---- Extracted material
Definition prompt_tune (config root domain select : string)
    (limit max_tokens chunk_size : Z) (language : option string)
    (skip_entity_types : bool) (output : string)
    (n_subset_max k min_examples_required : Z) : M unit :=
  reporter ← ext (CPrintProgressReporter EmptyString);
  graph_config ← ext (CReadConfigParameters root reporter config);
  prompts ← ext (CGenerateIndexingPrompts
    {| pa_config := graph_config; pa_root := root; pa_chunk_size := chunk_size;
       pa_limit := limit; pa_select := select; pa_domain := domain;
       pa_language := language; pa_max_tokens := max_tokens;
       pa_skip_entity_types := skip_entity_types;
       pa_min_examples_required := min_examples_required;
       pa_n_subset_max := n_subset_max; pa_k := k |});
  let output_path := Path_of output in
  if Path_bool output_path then
    ext (CReporterInfo reporter (MsgWritingPrompts output_path));;
    mkdir true true output_path;;
    let entity_extraction_prompt_path :=
      Path_truediv output_path ENTITY_EXTRACTION_FILENAME in
    let entity_summarization_prompt_path :=
      Path_truediv output_path ENTITY_SUMMARIZATION_FILENAME in
    let community_summarization_prompt_path :=
      Path_truediv output_path COMMUNITY_SUMMARIZATION_FILENAME in
    write_prompt entity_extraction_prompt_path prompts 0;;
    write_prompt entity_summarization_prompt_path prompts 1;;
    write_prompt community_summarization_prompt_path prompts 2
  else mret tt.

(** ** graphrag/query/api.py *)

Definition LanceDBVectorStore_init (collection_name : pyval) : LanceDBVectorStore :=
  {| collection_name := collection_name; db_connection := None;
     document_collection := None |}.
--------
* [Exercise description]:
Where the word "language" shows up in a line of the entries above, copy that line.

* [Solution for this problem]:
    (limit max_tokens chunk_size : Z) (language : option string)
       pa_language := language; pa_max_tokens := max_tokens;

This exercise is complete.